プロローグ 第六話

木曜日の朝、窓の外は抜けるような青空だったけれど、わたしの心はどしゃ降りの雨の中にいた。

「亜矢、今日は一人で行ってみなさい。ママ、午前中は用事があるから。もう場所も覚えたでしょ?」

キッチンで洗い物をしながら、母が背中でそう言った。その声には、少しずつわたしを「自立」のレールに戻そうとする、焦り混じりの期待が透けて見えている。

そして、その焦りはわたしにもあるからなのか、何も言えない。言うのが怖い。

そして「嫌だ」と言えば、またあの母の、色が消えたような、絶望した顔を見ることになる。やはりそれが一番怖くて、わたしは自分の心を押し殺して、力なく頷くしかなかった。

玄関を出て、最寄り駅まで行くのが怖い。怖くて、止まり止まりになってしまう。
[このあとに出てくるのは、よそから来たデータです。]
(** * Milo robot: a shallow embedding of [milo_integrated.ino]

    The sketch is a single-loop controller with three modes (Bluetooth
    joystick, ultrasonic auto-follow, scripted self-test).  Every [void]
    function of the sketch becomes a state transformer [State -> State];
    [getDistanceCM] returns a value together with the new state.

    Modelling conventions
    - The target is an AVR board (Arduino Mega): [int] is 16 bits wide,
      [long] and [unsigned long] are 32 bits wide, [float] and [double] are
      both IEEE 754 binary32.
    - [unsigned long] values are integers reduced modulo [2^32].
    - The joystick values [rotation] and [magnitude] are binary32 numbers
      ([spec_float] of the Standard Library at precision 24), with NaN and
      the infinities; the product [maxSpeed * mag] is rounded to nearest
      even, the conversion to [int] truncates toward zero and keeps the low
      16 bits.
    - The quotient [duration / 58.0] of [getDistanceCM] is taken on the
      rationals: [pulseIn] returns at most 30000, and on that range the
      truncated binary32 quotient is the truncated exact quotient.
    - The board is a set of registers (pin level, PWM duty, pin direction)
      plus a chronological trace of the calls made to the Arduino core.
    - The millisecond clock, the bytes waiting on the two serial ports and
      the width of the next ultrasonic echo are inputs owned by the
      environment; a tick reads one clock value, and blocking calls are
      recorded in the trace.
    - Arduino core functions ([String], [Serial], pin I/O) are modelled from
      their documented behaviour; [String::toFloat] is left abstract. *)

From Stdlib Require Import ZArith QArith Qround Qpower Lqa Lia Bool List.
From Stdlib Require Import Ascii String.
From Stdlib Require Import Floats.SpecFloat.
Import ListNotations.
(** [str(d)] for a date, [d.isoformat()]: what the trip planner stores. *)
Definition isoformat (d : date) : string :=
  String (digit_char (year d / 1000))
    (String (digit_char (year d / 100 mod 10))
       (pad2 (year d mod 100) (String "-" (pad2 (month d) (String "-" (pad2 (day d) EmptyString)))))).

(** The texts the format [%Y-%m-%d] accepts, and the numbers they stand
    for. A decimal digit of any script: *)
Definition digit_text (t : string) (v : Z) : Prop :=
  exists zero, In zero Unicode.DECIMAL_ZEROS /\ 0 <= v <= 9 /\ t = Unicode.utf8 (zero + v).

(** ... the year, four such digits: *)
Definition year_text (t : string) (y : Z) : Prop :=
  exists t1 t2 t3 t4 a b c e,
    digit_text t1 a /\ digit_text t2 b /\ digit_text t3 c /\ digit_text t4 e /\
    t = (t1 ++ t2 ++ t3 ++ t4)%string /\ y = a * 1000 + b * 100 + c * 10 + e.

(** ... the month, two ASCII digits or one without a zero in front: *)
Inductive month_text : string -> Z -> Prop :=
| month_two (m : Z) : 1 <= m <= 12 -> month_text (pad2 m EmptyString) m
| month_one (m : Z) : 1 <= m <= 9 -> month_text (String (digit_char m) EmptyString) m.

(** ... the day: 30 or 31, a 1 or a 2 and a digit of any script, an ASCII
    digit but zero with a zero, nothing or a space in front. *)
Inductive day_text : string -> Z -> Prop :=
| day_thirty (y : Z) :
    0 <= y <= 1 -> day_text (String "3" (String (digit_char y) EmptyString)) (30 + y)
| day_tens (x y : Z) (t : string) :
    1 <= x <= 2 -> digit_text t y -> day_text (String (digit_char x) t) (x * 10 + y)
| day_zero (y : Z) :
    1 <= y <= 9 -> day_text (String "0" (String (digit_char y) EmptyString)) y
| day_one (y : Z) :
    1 <= y <= 9 -> day_text (String (digit_char y) EmptyString) y
| day_space (y : Z) :
    1 <= y <= 9 -> day_text (String " " (String (digit_char y) EmptyString)) y.

(** [text] is the date [d] in the format [%Y-%m-%d]. *)
Definition reads_as (text : string) (d : date) : Prop :=
  exists ty tm td,
    text = (ty ++ "-" ++ tm ++ "-" ++ td)%string /\
    year_text ty (year d) /\ month_text tm (month d) /\ day_text td (day d) /\
    valid_date d.

End DateSpec.

(** ** Reminders *)

Module ReminderSpec.

Import Datetime Reminders.

(** [t.get(k, default)] on a trip record. *)
Definition field (t : dict) (k : string) (default : value) : value :=
  match Obj.dict_get k t with Some v => v | None => default end.

(** [days_until_start] of a trip whose start date parses. *)
Definition days_until_start (today : date) (t : dict) : option Z :=
  match parse_date_str (field t "start_date" (PStr "")) with
  | Some d => Some (days_between d today)
  | None => None
  end.

(** The reminder a trip is due, if any: its start date parses and lies 0 to
    3 days ahead. *)
Definition due (today : date) (t : dict) : option toast :=
  match days_until_start today t with
  | Some n =>
      if (0 <=? n) && (n <=? 3)
      then Some (mktoast (field t "destination" (PStr "(unknown)")) n)
      else None
  | None => None
  end.

(** The reminders of a list of trips, in the order of the trips. *)
Fixpoint select (today : date) (ts : list dict) : list toast :=
  match ts with
  | [] => []
  | t :: rest =>
      match due today t with
      | Some r => r :: select today rest
      | None => select today rest
      end
  end.

(** The reminders [trigger_reminders] is to show for a list of trips,
    stated with the calendar alone: a trip whose start date is a date in
    the format, [n] days after today with [n] at most 3, gets a reminder
    with its destination and [n]; any other trip gets none. *)
Inductive shows (today : date) : list dict -> list toast -> Prop :=
| shows_nil : shows today [] []
| shows_due (t : dict) (ts : list dict) (shown : list toast)
    (text : string) (d : date) (n : nat) :
    field t "start_date" (PStr "") = PStr text ->
    DateSpec.reads_as text d ->
    d = DateSpec.days_later n today ->
    (n <= 3)%nat ->
    shows today ts shown ->
    shows today (t :: ts)
      (mktoast (field t "destination" (PStr "(unknown)")) (Z.of_nat n) :: shown)
| shows_skip (t : dict) (ts : list dict) (shown : list toast) :
    (forall text d n,
        field t "start_date" (PStr "") = PStr text ->
        DateSpec.reads_as text d ->
        d = DateSpec.days_later n today ->
        (3 < n)%nat) ->
    shows today ts shown ->
    shows today (t :: ts) shown.

(** A trip as the trip planner saves it (no expenses, checklist or
    coordinates yet). *)
Definition trip (destination start_date : string) : dict :=
  [ ("destination", PStr destination);
    ("start_date", PStr start_date);
    ("end_date", PStr start_date);
    ("notes", PStr "");
    ("expenses", PList []);
    ("checklist", PList []);
    ("lat", PNone);
    ("lon", PNone) ].

End ReminderSpec.

(** ** Persistence *)

Module PersistenceSpec.

Import Obj Persistence.

(** The record a bare password string is upgraded to. *)
Definition legacy_record (password : string) : value :=
  PDict [ ("password", PStr password);
          ("profile_pic", PNone);
          ("role", PStr "user");
          ("bio", PStr "");
          ("favorite_destination", PStr "");
          ("goals", PStr "") ].

(** The five profile defaults of [load_users], on a record. *)
Definition with_defaults (d : dict) : dict :=
  dict_setdefault "goals" (PStr "")
    (dict_setdefault "favorite_destination" (PStr "")
       (dict_setdefault "bio" (PStr "")
          (dict_setdefault "profile_pic" PNone
             (dict_setdefault "role" (PStr "user") d)))).

(** What [load_users] leaves at a username whose stored value is [v]. *)
Definition upgraded (v : value) : value :=
  match v with
  | PStr password => legacy_record password
  | PDict d => PDict (with_defaults d)
  | _ => v
  end.

(** The values a users document holds: a record or a bare password. *)
Definition user_entry (v : value) : Prop :=
  match v with
  | PStr _ | PDict _ => True
  | _ => False
  end.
引き返したいのに、わたしの母はわたしが自立していないと認めてくれないから、わたしは家に戻るのと、フリースクールに行くのも両方怖くて、四方を囲まれた感覚がした。

電車に乗り込み、ガタンゴトンと規則正しく揺られる車内で、わたしは窓に映る自分の顔を眺めていた。肌が青白くて、焦点の合わない目が二つガラスに反射している。周りの乗客たちは、携帯電話を見たり本を読んだり、それぞれの「日常」を生きている。その光景が、今のわたしにはいちばん羨ましくて、一番遠い。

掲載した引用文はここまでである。